The FTX fiasco is cited by many as a trigger to the regent regulatory crackdown. For many, the company’s extensive evidence of fraud was a result of the regulatory grey area that covers digital assets.
The technology behind crypto has been accepted as a vehicle to address pain points in the banking system. Incumbent institutions have continued to invest in technology even in the wake of FTX.
Dan Doney, Founder and CTO of Securrency explained that he had seen an influx in interest following the FTX fall, “We’ve seen a tremendous increase in the interest and actual willingness to execute from financial institutions in the new Web3 world.”
“Rather than discouraging our institutional partners, this has actually dramatically accelerated their commitment to using blockchain tools and their desire to move out.”

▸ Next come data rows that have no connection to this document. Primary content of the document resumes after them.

(* ===== verification/Prelude.v ===== *)
(** * keepAfloatD: a verification development

    keepAfloatD keeps virtual IP addresses (VIPs) alive on a small cluster.  The
    daemons agree through Raft on which node holds which VIP; each daemon binds
    or removes the addresses of its own node.  The cluster is diskless: a daemon
    that restarts is a new boot of its physical member, and an admission
    protocol decides which boots may form, join or keep a cluster.

    ** The program and the files that model it

    - Replicated decision (src/raft/store/): [Types] the commands, [VipLogic] the
      eligibility and assignment functions of vip_logic.rs, [State] the shared
      [KafStorageState] and its snapshot, [StoreMembership] the join protocol,
      [StateMachine] the application of a log entry, [LogStore] the log store.
    - Admission (src/raft/admission.rs, admission/, src/runtime_permission/):
      [Replica] identities and their text, [Admission] genesis, sessions and join
      plans, [Controller] the issuers' reservations and the consumer's quorum,
      [Lease] lifetimes and the local permission that fences the storage;
      [Driver] the state of the runtime and its locked sections, [Runtime] its
      asynchronous tasks, as the event trees of [Tasks].
    - Network (src/auth.rs, src/raft/network/): [Auth] the handshake and the
      signatures of admission records, [Request] the operations of a peer,
      [Authorization] what a peer may send, [Inbound] the gates of a frame and
      its dispatch to the Raft engine; [Framing] the frames of frame.rs and
      wire.rs, [Outbound] the requests of network.rs and client.rs as tasks on a
      cached connection, [LinkIdentity] the boot at the other end of it, [Stream]
      the loop that serves a connection, [Connections]
      the limits of connection_admission.rs, admission.rs and the listeners.
    - Releases (src/submit.rs, src/submit/proof.rs, src/handoff.rs): [Submission]
      both sides of a submitted release, and the handoff when a daemon stops.
    - Health and supervision (src/health.rs, src/health_publication.rs,
      src/raft/guard.rs, probe.rs, control.rs, src/main.rs, src/vip/notify.rs):
      [Health] the probe, the delay of its failures and the loop that publishes
      the result, [Guard] the comparison with the peers and how the daemon ends,
      [Notifications] the queue of the hooks.
    - Effects on the node (src/bind_policy.rs, src/consensus_freshness/,
      src/health/local.rs, src/vip/): [BindPolicy] the decision to bind,
      [Freshness] the quorum proof, its permits and the local health, [Takeover]
      the wait for a silent predecessor, [Worker] a turn of the loop that binds
      and removes one VIP.
    - The kernel of the node (src/vip.rs, src/vip/effects.rs, ownership.rs,
      startup.rs, witness.rs, src/process.rs): [VipCommands] the ip(8) commands and
      the children that run them, [Ownership] the discovery of addresses of a
      previous process, [LocalVip] the operations of the same name as tasks, with
      the turn of the worker that calls them, and [KernelWorld] the host, the
      children and the system of workers on which the tasks run.
    - Configuration (src/config.rs, src/config/): [Config] the record and its
      validation, [Fingerprint] the digest by which nodes compare it.

    Committed entries flow from [LogStore] to [StateMachine]; the assignments it
    commits are what [BindPolicy] and [Worker] read; [Authorization] replays the
    join protocol of [StoreMembership] before the engine sees an entry; and every
    mutation of the storage is fenced by the session that [Controller] and
    [Lease] produce.

    ** How code becomes definitions

    A function of the source is a function here, with the same name where it is
    free.  Fallible code returns [Result] with the source's error, optional values
    are options, panics are a separate outcome.  Unsigned integers are [N] with
    the width written out ([u64_saturating_add], [u64_checked_add],
    [u64_wrapping_add]); a BTreeMap or BTreeSet is a [gmap] or [gset] iterated in
    key order ([btree_iter], [btree_keys]); text is the list of its Unicode
    scalars ([Text]); code on a connection is the monad of [Io].  A reading of
    a clock is an explicit instant argument, in nanoseconds, so two readings of
    one function may differ; only readings that follow each other directly, in
    the check of a session and in the promotion of a learner, are one instant.  Structs are records with the update notation
    [s <| field := value |>].

    An asynchronous function is a tree of events ([Tasks]): a section it runs under
    a lock, or a call it awaits, which the environment answers.  [NodeHistory]
    interleaves the events of any number of tasks with the engine, which may
    change the storage between any two of them.  Futures that run concurrently
    are modelled in the order in which they finish.  The endless loops of the
    driver are unfolded any number of times; the polling loops have the fuel
    their time-out allows, and [Routing] proves the fuel of the search for the
    leader sufficient.  [TaskStates] reads the events of one task as steps of a
    state, with a weakest precondition for them; [Transport] uses it to follow
    both ends of a connection over requests that complete or are cancelled.

    The tasks of [LocalVip] run on a shared host.  A command is started, takes
    effect at some later time or never, and is reaped or lost; a bind may be
    dropped at any of its events, also while its command runs; other workers and
    other programs act in between.  [KernelLogic], [KernelRules] and [KernelSpecs]
    are a rely/guarantee logic for such tasks, and [KernelSound] its soundness.
    Dry runs, in which no command is run, are modelled; the theorems on hosts are
    about the other case.

    Code that is not part of the repository is a parameter: the consensus
    library (class [Openraft], whose documented facts are [OpenraftLaws], with
    the instance [model_openraft] for evaluation), SHA-256 and HMAC (functions on
    byte lists; theorems that need collision resistance have the collision as an
    alternative of their conclusion), ip(8) (class [IpTool], whose documented
    behaviour is [IpToolLaws], with the instance at the end of [KernelSound]), the
    JSON encoder and decoder, and the parser of socket addresses.

    ** What the theorems show

    - The assignment ([VipPlacement], [VipAssign], [VipMovement],
      [VipRoundRobin]): every VIP gets one eligible holder, loads differ by at
      most one, as few VIPs move as any balanced assignment allows, a balanced
      assignment is kept, protected nodes receive nothing, and a cold start is
      round robin.  The rebalance loop runs with fuel quadratic in the number
      of VIPs; more fuel never changes the result.
    - The replicated state ([VipFence], [Eligibility], [StateFrame], [StateInv],
      [StateSettled], [StateTheorems], [Guarantees]): after any sequence of
      entries the holders are eligible voters and cover every VIP, a generation
      names one handoff, a release comes from the previous holder, rejected
      entries change nothing, and incarnation fields move one way.
    - Replication ([Snapshots], [LogTheorems], [JoinProtocol]): replicas that
      applied the same index agree however they got there; the log has no hole
      where the engine reads; every completed join has its evidence in the log.
    - The network ([AuthTheorems], [ReplayTheorems], [InboundTheorems]): two
      completed handshakes with one proof are one session; what the network lets
      through is what the state machine accepts; a vote that reaches the
      engine is of a boot that the applied membership, the genesis or, until it is
      applied, the node's own verified join makes a voter; and an accepted
      snapshot that the store can decode installs as a coherent history.
    - The transport ([Framing], [Transport], [LinkIdentity], [TransportTheorems]):
      frames read back, a request that succeeds returns the response the server
      wrote to this request, whatever requests were cancelled on the link before
      it, and every attempt is authorized and writes to a connection whose
      handshake authenticated the boot it is meant for.
    - Connection limits ([ConnectionTheorems]): in every history of a listener
      the connections and the bytes in flight stay within their limits, no
      permit is lost, and where the limit covers all peers no source keeps
      another one out.
    - Releases ([SubmissionTheorems]): the leader writes a submitted release
      only if the authenticated sender signed it about itself, and a handoff that
      completes leaves no release open.
    - Health and supervision ([Health], [Guard], [Notifications]): what a node
      publishes is what its probes said, exactly a node that a majority differs from
      for three rounds is stopped, and
      hooks run in the order in which they were accepted.
    - Admission ([LeaseTheorems], [Exclusion], [SplitBrain]): permissions never
      come back, and at no time do two storages accept mutations under different
      geneses, whatever the runtime tasks of the members do, across restarts and
      for clocks whose rates differ by up to a factor of two.  Assumed are that
      signatures are not forged, that nonces are fresh and that two boots of one
      member do not overlap.
    - The runtime ([RuntimeTheorems], [NodeTheorems], [Recovery], [Routing]): the
      engine is only asked for the membership changes that a prepared join
      justifies, a health proof is backed by applied progress and a majority, a
      join is given up only when its learner is stalled for a whole reservation,
      and no boot is asked twice for the leader.
    - Effects ([BindPolicy], [Freshness], [Takeover], [WorkerTheorems]): one
      binder per generation, no bind before the fence is open and the wait is
      over, permits never cross a revocation, an address without authority is
      the first thing a turn removes, and a release follows the removal.
    - The kernel ([KernelWorker], [KernelTheorems], [KernelStartup]): in every
      history an attached VIP is remembered, a release is submitted only when the
      address is gone and no child can bring it back, the same holds of the
      acknowledgement when the daemon stops, the tracker counts the right children,
      and a start-up leaves no address of a previous process behind.
    - Encodings ([Encoding], [ReplicaTheorems], [Fingerprint]): the text form of
      an identity is canonical, and the hashed bytes determine what they stand
      for.

    ** Not modelled

    The Raft engine itself and its construction; the JSON form of the messages
    and the system calls of sockets, timers and signals, which answer the events
    of the tasks; the start and stop of the network tasks (raft/mod.rs,
    raft/tasks.rs, shutdown.rs), the probe of an idle cached socket, and the pause
    of a listener after an error (listener.rs), which change no state of the
    protocols; the start of the daemon in main.rs; announcements
    (vip/announce.rs) and the start of a hook's script, which act on other
    systems; captured output of commands; status messages to systemd; reading
    the YAML and secret files; logging. *)

From stdpp Require Export prelude gmap sets list strings sorting fin_maps.

(** ** Machine integers

    Rust's unsigned integers are natural numbers [N] kept inside their width. *)

Definition u64_max : N := 18446744073709551615.
Definition u32_max : N := 4294967295.

(** [u64::saturating_add]. *)
Definition u64_saturating_add (a b : N) : N := N.min (a + b) u64_max.

(** [u64::saturating_sub]: subtraction on [N] is already truncated at zero. *)
Definition u64_saturating_sub (a b : N) : N := (a - b)%N.

(** [u64::saturating_mul]. *)
Definition u64_saturating_mul (a b : N) : N := N.min (a * b) u64_max.

(** Plain [+] on [u64]: it wraps in the release profile. *)
Definition u64_wrapping_add (a b : N) : N := ((a + b) mod (u64_max + 1))%N.

(** [u64::checked_add] and [u64::checked_sub]. *)
Definition u64_checked_add (a b : N) : option N :=
  if bool_decide (a + b ≤ u64_max)%N then Some (a + b)%N else None.
Definition u64_checked_sub (a b : N) : option N :=
  if bool_decide (b ≤ a)%N then Some (a - b)%N else None.

(** ** Results

    Fallible Rust code returns a [Result]; [?] is the bind below. *)

Inductive Result (A E : Type) : Type :=
| Ok (a : A)
| Err (e : E).
Arguments Ok {A E} a.
Arguments Err {A E} e.

Declare Scope kaf_scope.
Delimit Scope kaf_scope with kaf.

Notation "x <-? c ; k" :=
  (match c with Ok x => k | Err e => Err e end)
  (at level 60, c at next level, k at level 200, right associativity,
   format "'[v' x  <-?  c ; '/' k ']'") : kaf_scope.
Notation "c ;? k" :=
  (match c with Ok _ => k | Err e => Err e end)
  (at level 60, k at level 200, right associativity,
   format "'[v' c  ;? '/' k ']'") : kaf_scope.

Definition is_ok {A E} (r : Result A E) : bool :=
  match r with Ok _ => true | Err _ => false end.
Definition is_err {A E} (r : Result A E) : bool := negb (is_ok r).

While the interest is there, the ability to be compliant within the regulatory fog could be restricted until fundamental components are decided.
“The worst thing that can happen now is regulatory uncertainty,” said Gregory Mall, Head of Investment Solutions at SEBA Bank. “Where you’re not sure whether or not you can actually perform a service and charge for that. That’s something that should be avoided at all costs. So even if it’s a harsh regime, it’s better to have some clarity on it.”
He and many others in the space believe that the fundamentals are already there for compliance.
“The rules are actually fairly straightforward, applied globally, regarding investor protection, fair markets, the need to disclose large transaction moves, tax disclosures, etc. Nearly everyone agrees on that,” said Doney.
“What you see now is regulators recognizing the need to regulate the unregulated things. So regulatory uncertainty in this whether or not the blockchain is blockchain, whether or not crypto instruments are a security or not a security is only an edge scenario.”